“In these trying circumstances, the black revolution is much more than a struggle for the rights of Negroes. It is forcing America to face all its interrelated flaws- racism, poverty, militarism, and materialism. it is exposing the evils that rooted deeply in the whole structure of our society. It reveals systemic rather than superficial flaws and suggests that radical reconstruction of society itself is the real issue to be faced.” Martin Luther King Jr.
In reading the introduction and first chapter to From #BLACKLIVESMATTER To Black Liberation by Keeanga-Yamahtta Taylor, it sparked my thoughts on the recent election, and the slogan that to “Make America Great Again”. This slogan has become attractive to a certain demographic in the United States, who has a specific ideology of what a “great America” looks to them. For many, this type of ignorance, discrimination, and racism, has been apart of their life for as long as they can remember, it has been embedded and ingrained into the common knowledge as a culture and racial group. For many years, African Americans have had to accept and overcome the painful history that they come from and put into perspective the role they served in the past comparing it to the injustices that followed and is still happening in modern society. When I hear the phrase “Make America Great Again” I do not connect nor do I feel comfortable with it because there is a connotation behind that phrase for the people who uphold its meaning.
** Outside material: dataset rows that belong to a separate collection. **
(* ===== verification/SortMark.v ===== *)
(** * Marks in the sorted output

    [setMark] and [gotoMark] of the external sort, which a sort-merge join
    uses to go back to the first of several equal tuples. *)

From stdpp Require Import sorting.
From S2P Require Export SortProps.

(** ** Merging is a function *)

Section Merging.
Context (key : Record -> Z).
Implicit Types (qs : list (list Record)) (out : list Record).

Lemma merges_unique qs out1 out2 : merges key qs out1 -> merges key qs out2 -> out1 = out2.
Proof.
  intros H. revert out2. induction H as [qs Hc|qs i x out Hc Hm IH]; intros out2 H2; inversion H2 as [? Hc2|? i2 x2 ? Hc2 Hm2]; subst; try congruence.
  rewrite Hc in Hc2. injection Hc2 as <- <-. f_equal. by apply IH.
Qed.

Lemma choose_head qs i x : choose key 0 qs None = Some (i, x) -> exists q, qs !! i = Some (x :: q).
Proof. intros Hc. pose proof (choose_ok key qs [] None (Forall_nil_2 _)) as Hb. cbn [length app] in Hb. rewrite Hc in Hb. apply Hb. Qed.

Lemma merges_total qs : exists out, merges key qs out.
Proof.
  remember (length (concat qs)) as n eqn:Hn. revert qs Hn. induction n as [|n IH]; intros qs Hn;
    (destruct (choose key 0 qs None) as [[i x]|] eqn:Hc; [|exists []; by constructor]);
    destruct (choose_head _ _ _ Hc) as [q Hq]; pose proof (Permutation_length (alter_head qs i x q Hq)) as Hl; cbn in Hl; [lia|].
  destruct (IH (alter tail i qs) ltac:(lia)) as [out Hm]. exists (x :: out). by eapply merges_cons.
Qed.

Lemma merges_length qs out : merges key qs out -> length (concat qs) = length out.
Proof.
  induction 1 as [qs Hc|qs i x out Hc Hm IH].
  - pose proof (choose_ok key qs [] None (Forall_nil_2 _)) as Hb. cbn [length app] in Hb. rewrite Hc in Hb. clear -Hb. by induction Hb as [|q qs -> _ IH].
  - destruct (choose_head _ _ _ Hc) as [q Hq]. rewrite (Permutation_length (alter_head qs i x q Hq)). cbn. by rewrite IH.
Qed.

(** Nothing is left in empty queues. *)
Lemma merges_empty qs : Forall (.= []) qs -> merges key qs [].
Proof.
  intros He. constructor. destruct (choose key 0 qs None) as [[i x]|] eqn:Hc; [|done]. destruct (choose_head _ _ _ Hc) as [q Hq].
  by apply (Forall_lookup_1 _ _ _ _ He) in Hq.
Qed.

End Merging.

(** ** The loops *)

Section Marks.
Context (k : Z) (T0 : gset (Z * Z)) (w0 : World).
Local Abbreviation aboard := (aboard k T0 w0).
Implicit Types (T : gset (Z * Z)) (w : World) (x : Obj * list hpage) (xs : list (Obj * list hpage)) (run : RUN) (runs : list RUN)
  (q : Queue) (qs : list Queue) (names : list string) (c : Z) (fuel : nat).
Lemma strcpy_str (dst src s : block) : cstring src = Some s -> (length s < length dst)%nat ->
  exists b, strcpy dst src = Some b /\ cstring b = Some s /\ length b = length dst.
Proof.
  intros Hs Hl. unfold strcpy. rewrite Hs. cbn [mbind option_bind]. pose proof (proj1 (cstring_Some _ _) Hs) as [Hn _].
  pose proof (wr_next [] dst (s ++ [x00]) ltac:(rewrite length_app; cbn; lia)) as Hw. cbn [length app Z.of_nat] in Hw.
  eexists. split; [exact Hw|]. split; [apply cstring_Some; split; [done|]; eexists; by rewrite <- app_assoc|]. rewrite !length_app, length_drop, ?length_app. cbn. lia.
Qed.

Lemma put_attr_run p a rel name (type len : Z) value rn nm :
  array_ok a -> str_at p rel = Some (chars rn) -> name_ok rn -> str_at p name = Some (chars nm) -> name_ok nm ->
  exists a', put_attr p a rel name type len value = Some a' /\ array_ok a' /\ cstring (ai_attrName a') = Some (chars nm) /\ ai_attrValue a' = value.
Proof.
  intros [H1 H2] (b1 & Hb1 & Hr)%bind_Some [_ Hrl] (b2 & Hb2 & Hn)%bind_Some [_ Hnl].
  destruct (strcpy_str (ai_relName a) b1 _ Hr) as (r' & R1 & _ & L1); [rewrite length_chars; lia|].
  destruct (strcpy_str (ai_attrName a) b2 _ Hn) as (n' & R2 & C2 & L2); [rewrite length_chars; lia|].
  unfold put_attr. rewrite Hb1. cbn [mbind option_bind]. rewrite R1. cbn [mbind option_bind]. rewrite Hb2. cbn [mbind option_bind]. rewrite R2. cbn [mbind option_bind].
  eexists. split; [done|]. split; [split; cbn; congruence|]. by split.
Qed.

(** The value for an attribute. *)
Definition holds_pair a (x : string * const) : Prop := cstring (ai_attrName a) = Some (chars x.1) /\ ai_attrValue a = Some (const_text x.2 ++ [x00]).

Lemma put_attrs_run p rn rel l es vals :
  str_at p rn = Some (chars rel) -> name_ok rel -> Forall2 (entry_of p) es vals -> Forall (fun x => name_ok x.1) vals -> Forall array_ok l -> (length vals <= length l)%nat ->
  exists l', put_attrs p l ((fun '(a, t, v) => (rn, a, type_code t, -1, Some v)) <$> es) = Some l' /\ Forall array_ok l' /\ length l' = length l /\
    Forall2 holds_pair (take (length vals) l') vals.
Proof.
  intros Hrn Hrel Hes. revert l. induction Hes as [|[[a t] v] x es vals (Ha & Ht & Hv) Hes IH]; intros l Hn Hl Hlen.
  - exists l. split; [by destruct l|]. split; [done|]. by split; [|constructor].
  - destruct l as [|i l]; [cbn in Hlen; lia|]. apply list.Forall_cons in Hn as [Hnx Hn], Hl as [Hi Hl]. cbn [fst snd] in *.
    destruct (put_attr_run p i rn a (type_code t) (-1) (Some v) rel x.1 Hi Hrn Hrel Ha Hnx) as (i' & R & Hi' & Hc & Hval).
    destruct (IH l Hn Hl ltac:(cbn in Hlen; lia)) as (l' & R' & Hl' & Hlen' & Hall). exists (i' :: l').
    split; [cbn [fmap list_fmap put_attrs]; rewrite R; cbn [mbind option_bind]; by rewrite R'|]. split; [by constructor|]. split; [cbn; by rewrite Hlen'|].
    cbn [length take]. constructor; [|done]. by split; [|rewrite Hval, Hv].
Qed.

End Array.

(** ** The call of [QU_Insert] *)

(** Only the first [attrCnt] elements of the array are used. *)
Lemma QU_Insert_take stack (n fuel k : nat) rel l w : (k <= length l)%nat ->
  QU_Insert stack n fuel rel (Z.of_nat k) l w = QU_Insert stack n fuel rel (Z.of_nat k) (take k l) w.
Proof.
  intros Hk. unfold QU_Insert. replace (first_n (Z.of_nat k) (take k l)) with (first_n (Z.of_nat k) l); [done|].
  unfold first_n. rewrite length_take_le by done. rewrite !decide_True by lia. rewrite Nat2Z.id. by rewrite take_take, Nat.min_id.
Qed.

Lemma given_const (a : attr) (c : const) (v : attrInfo) bytes :
  const_ok c -> ai_attrValue v = Some (const_text c ++ [x00]) -> field_of a c = Some bytes -> given_bytes (tuple_of a) v = Some bytes.
Proof.
  intros Hok Hv. unfold given_bytes. rewrite Hv. destruct c as [z|s]; cbn [const_text field_of const_ok] in *.
  - case_decide as Hd; [|done]. destruct Hd as [Ht Hl]. intros [= <-]. cbn [tuple_of attr_tuple ad_attrType ad_attrLen]. rewrite Ht, Hl. unfold value_bytes.
    rewrite decide_False by done. rewrite decide_True by done. cbn [mbind option_bind]. rewrite (atoi_fmt_d z [] Hok). cbn [mbind option_bind].
    pose proof (rd_field0 (int_bytes z) [] 4) as Hr. rewrite app_nil_r in Hr. apply Hr. by rewrite length_int_bytes.
  - case_decide as Ht; [|done]. intros Hr. cbn [tuple_of attr_tuple ad_attrType ad_attrLen]. rewrite Ht. unfold value_bytes. rewrite decide_True by done. exact Hr.
Qed.

(** The attribute [a] gets a value of the list. *)
Definition valued (vals : list (string * const)) (a : attr) (bytes : block) : Prop :=
  exists c, (at_name a, c) ∈ vals /\ field_of a c = Some bytes.

Lemma valued_gives vals values a bytes :
  Forall2 holds_pair values vals -> Forall (fun x => const_ok x.2) vals -> name_ok (at_name a) -> valued vals a bytes -> gives values vals.*1 (tuple_of a) bytes.
Proof.
  intros Hall Hok Hn (c & [i Hi]%list_elem_of_lookup & Hf). destruct (Forall2_lookup_r _ _ _ _ _ Hall Hi) as (v & Hv & _ & Hval).
  exists (at_name a), i, v. split; [by apply cstring_name_field|]. split; [by rewrite list_lookup_fmap, Hi|]. split; [done|].
  eapply given_const; [|exact Hval|exact Hf]. exact (Forall_lookup_1 _ _ _ _ Hok Hi).
Qed.

(** A statement that ended with the status [r]: the echo, and the message when
    it is an error; the array has its shape. *)
Record answered (tty : bool) (out : block) (r : result unit) (s s' : Shell) : Prop := {
  an_out : sh_out s' = sh_out s ++ (if tty then [] else out);
  an_err : sh_err s' = sh_err s ++ match r with Ok _ => [] | Err st => error_text st end;
  an_array : length (sh_attrList s') = length (sh_attrList s) /\ Forall array_ok (sh_attrList s');
}.
(* ===== verification/GenProps.v ===== *)
(** * Properties of the data generators

    genWITuples writes every integer of a range once, in an order that depends
    on [rand], as records of four bytes that [UT_Load] reads back one by one. *)

From S2P Require Export Gen LoadProps InterpInsert.

(** ** The shuffle *)

Section Shuffle.
Implicit Types (i j n r : Z) (nums idx : list Z).

(** Two entries change places. *)
Lemma exchange_perm {A} (l : list A) (i j : nat) x y : l !! i = Some x -> l !! j = Some y -> <[i := y]> (<[j := x]> l) ≡ₚ l.
Proof.
  intros Hi Hj. pose proof (lookup_lt_Some _ _ _ Hi). pose proof (lookup_lt_Some _ _ _ Hj). apply Permutation_inj. split; [by rewrite !length_insert|].
  exists (fun k => if decide (k = i) then j else if decide (k = j) then i else k). split; [intros a b; repeat case_decide; naive_solver|].
  intros k. repeat case_decide; subst; [by rewrite list_lookup_insert_eq by (rewrite length_insert; lia)| |by rewrite !list_lookup_insert_ne by done].
  rewrite list_lookup_insert_ne by done. by rewrite list_lookup_insert_eq by lia.
Qed.

Lemma swap_run n i r nums :
  Z.of_nat (length nums) = n -> 0 <= i < n -> 0 <= r -> exists nums', swap n i r nums = Some nums' /\ nums' ≡ₚ nums.
Proof.
  intros Hn Hi Hr. unfold swap. pose proof (Z.rem_bound_pos r n Hr ltac:(lia)) as Hp. set (p := Z.rem r n) in *.
  destruct (zget_is_Some nums p ltac:(lia)) as [y Hy]. destruct (zget_is_Some nums i ltac:(lia)) as [x Hx]. rewrite Hy, Hx. cbn.
  rewrite zset_in_range by lia. cbn. rewrite zset_in_range by (rewrite length_insert; lia). eexists. split; [done|].
  apply zget_Some in Hy as [_ Hy], Hx as [_ Hx]. by apply exchange_perm.
Qed.

Context (rand : nat -> Z) (Hrand : forall k, 0 <= rand k).

Lemma swap_pass_run n idx (k : nat) nums :
  Z.of_nat (length nums) = n -> Forall (fun i => 0 <= i < n) idx -> exists nums', swap_pass rand n idx k nums = Some nums' /\ nums' ≡ₚ nums.
Proof.
  intros Hn Hidx. revert k nums Hn. induction Hidx as [|i idx Hi _ IH]; intros k nums Hn; cbn [swap_pass]; [by exists nums|].
  destruct (swap_run n i (rand k) nums Hn Hi (Hrand k)) as (nums1 & R1 & P1). rewrite R1. cbn.
  destruct (IH (S k) nums1) as (nums2 & R2 & P2); [by rewrite P1|]. exists nums2. split; [done|by rewrite P2].
Qed.

Lemma randomize_run (passes : nat) n (k : nat) nums :
  Z.of_nat (length nums) = n -> exists nums', randomize rand passes n k nums = Some nums' /\ nums' ≡ₚ nums.
Proof.
  revert k nums. induction passes as [|passes IH]; intros k nums Hn; cbn [randomize]; [by exists nums|].
  destruct (swap_pass_run n (seqZ 0 n) k nums Hn) as (nums1 & R1 & P1); [apply list.Forall_forall; intros i Hi%elem_of_seqZ; lia|]. rewrite R1. cbn.
  destruct (IH (k + Z.to_nat n)%nat nums1) as (nums2 & R2 & P2); [by rewrite P1|]. exists nums2. split; [done|by rewrite P2].
Qed.

End Shuffle.

(** ** The file *)

Section Written.
Implicit Types (u : Unix) (nm out : string) (c : block) (i fd : Z) (nums : list Z).

(** [u'] is [u] with the file [out], whose inode is [i], holding [c]; the
    descriptors may differ. *)
Record written u out i c u' : Prop := {
  wn_ok : unix_ok u';
  wn_file : u_dir u' !! out = Some i;
  wn_data : u_data u' !! i = Some c;
  wn_dir : forall nm, nm <> out -> u_dir u' !! nm = u_dir u !! nm;
  wn_other : forall nm j, nm <> out -> u_dir u !! nm = Some j -> u_data u' !! j = u_data u !! j;
  wn_size : u_fsize u' = u_fsize u;
}.

Lemma fresh_fd u : unix_ok u -> u_fds u !! u_nextFd u = None.
Proof. intros Hu. destruct (u_fds u !! u_nextFd u) as [i|] eqn:Hi; [|done]. pose proof (uo_fd _ Hu _ _ Hi). lia. Qed.

Lemma unix_open_trunc_run out u :
  unix_ok u -> Z.of_nat (size (u_fds u)) < u_maxFds u ->
  exists i u', unix_open_trunc out u = (inr (u_nextFd u), u') /\ u_fds u' = <[u_nextFd u := i]> (u_fds u) /\ written u out i [] u'.
Proof.
  intros Hu Hfd. pose proof Hu as [U1 U2 U3 U4 U5 U6]. unfold unix_open_trunc, unix_creat. destruct (u_dir u !! out) as [i|] eqn:Ho.
  all: rewrite decide_False by lia; cbn; do 2 eexists; do 2 (split; [reflexivity|]).
  - assert (i < u_nextIno u) by (destruct (U2 _ _ Ho) as [x Hx]; by eapply U3). split; cbn; try done; [split; cbn; try done| |].
    + intros nm j Hj. destruct (decide (i = j)) as [<-|Hne]; [by rewrite lookup_insert_eq|]. rewrite lookup_insert_ne by done. by eapply U2.
    + intros j c [[<- _]|[_ Hc]]%lookup_insert_Some; [done|by eapply U3].
    + intros fd j [[<- _]|[_ Hc]]%lookup_insert_Some; [lia|]. specialize (U4 _ _ Hc). lia.
    + intros j c [[_ <-]|[_ Hc]]%lookup_insert_Some; [cbn; lia|by eapply U5].
    + apply lookup_insert_eq.
    + intros nm j Hne Hj. rewrite lookup_insert_ne; [done|]. intros <-. by apply Hne, (U1 _ _ i).
  - assert (forall nm j, u_dir u !! nm = Some j -> j < u_nextIno u) as Hold by (intros nm j Hj; destruct (U2 _ _ Hj) as [x Hx]; by eapply U3).
    split; cbn; try done; [split; cbn; try done| | | |].
    + intros n1 n2 j [[<- <-]|[_ H1]]%lookup_insert_Some [[<- H2]|[_ H2]]%lookup_insert_Some; try done; [specialize (Hold _ _ H2); lia| |by eapply U1].
      subst j. specialize (Hold _ _ H1). lia.
    + intros nm j [[_ <-]|[_ Hj]]%lookup_insert_Some; [by rewrite lookup_insert_eq|]. specialize (Hold _ _ Hj). rewrite lookup_insert_ne by lia. by eapply U2.
    + intros j c [[<- _]|[_ Hc]]%lookup_insert_Some; [lia|]. specialize (U3 _ _ Hc). lia.
    + intros fd j [[<- _]|[_ Hc]]%lookup_insert_Some; [lia|]. specialize (U4 _ _ Hc). lia.
    + intros j c [[_ <-]|[_ Hc]]%lookup_insert_Some; [cbn; lia|by eapply U5].
    + apply lookup_insert_eq.
    + apply lookup_insert_eq.
    + intros nm Hne. by rewrite lookup_insert_ne.
    + intros nm j Hne Hj. specialize (Hold _ _ Hj). by rewrite lookup_insert_ne by lia.
Qed.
In my Social Justice class, I had a discussion with my classmate who seems to be in disbelief that African Americans, Latinos, Muslims and other minorities are still being discriminated against in the way that this election has revealed. For me, it is no surprise because I have always have to be aware of these social and systemic inequalities that cripples minority groups in this country. The truth is the country has come a long way, however, there have always been the idea of “us” and “the others”, when one racial group has always been upheld as the “superior” then there was no way “the others” could stand in their own superiority. If we take this slogan of making America Great again, along with the ideologies of the people who believe in this, it takes us back to a time where society had definitive rules and regulation that kept minority groups below the spectrum of freedom, equality and success. When examining the social issues that America is facing, this slogan fits perfectly into understanding the systematic oppression that many African Americans are facing in 2016. In the Grand scheme of it all, a lot progress has been made, socially, for African Americans but, not much has changed when you examine systematic racism.
When Obama was elected as president, there was a sense of relief by African Americans because he was going to be the first African American president. This was a moment that many people felt that racism was finally going to be decimated from societal norms. However, there is more that needs to be done on a systemic level in order for everyone to have an equal base in society. Many people use Obama, and other successful black celebrities to make the point that, there cannot be any so called discrimination because they made it, but that is not the case. These few black Americans cannot represent the betterment of an entire group when the system still needs to be reconstructed. This also cannot be the argument for white Americans to make when the issue of race comes up, because if this was so, then the #BlackLivesMatter movement would not have developed, and gotten stronger during Barack Obamas presidency. As proven by the Trump campaign, America has a long way to go in recognizing the the racial disparity, and the systematic racism that plagues the modern American society.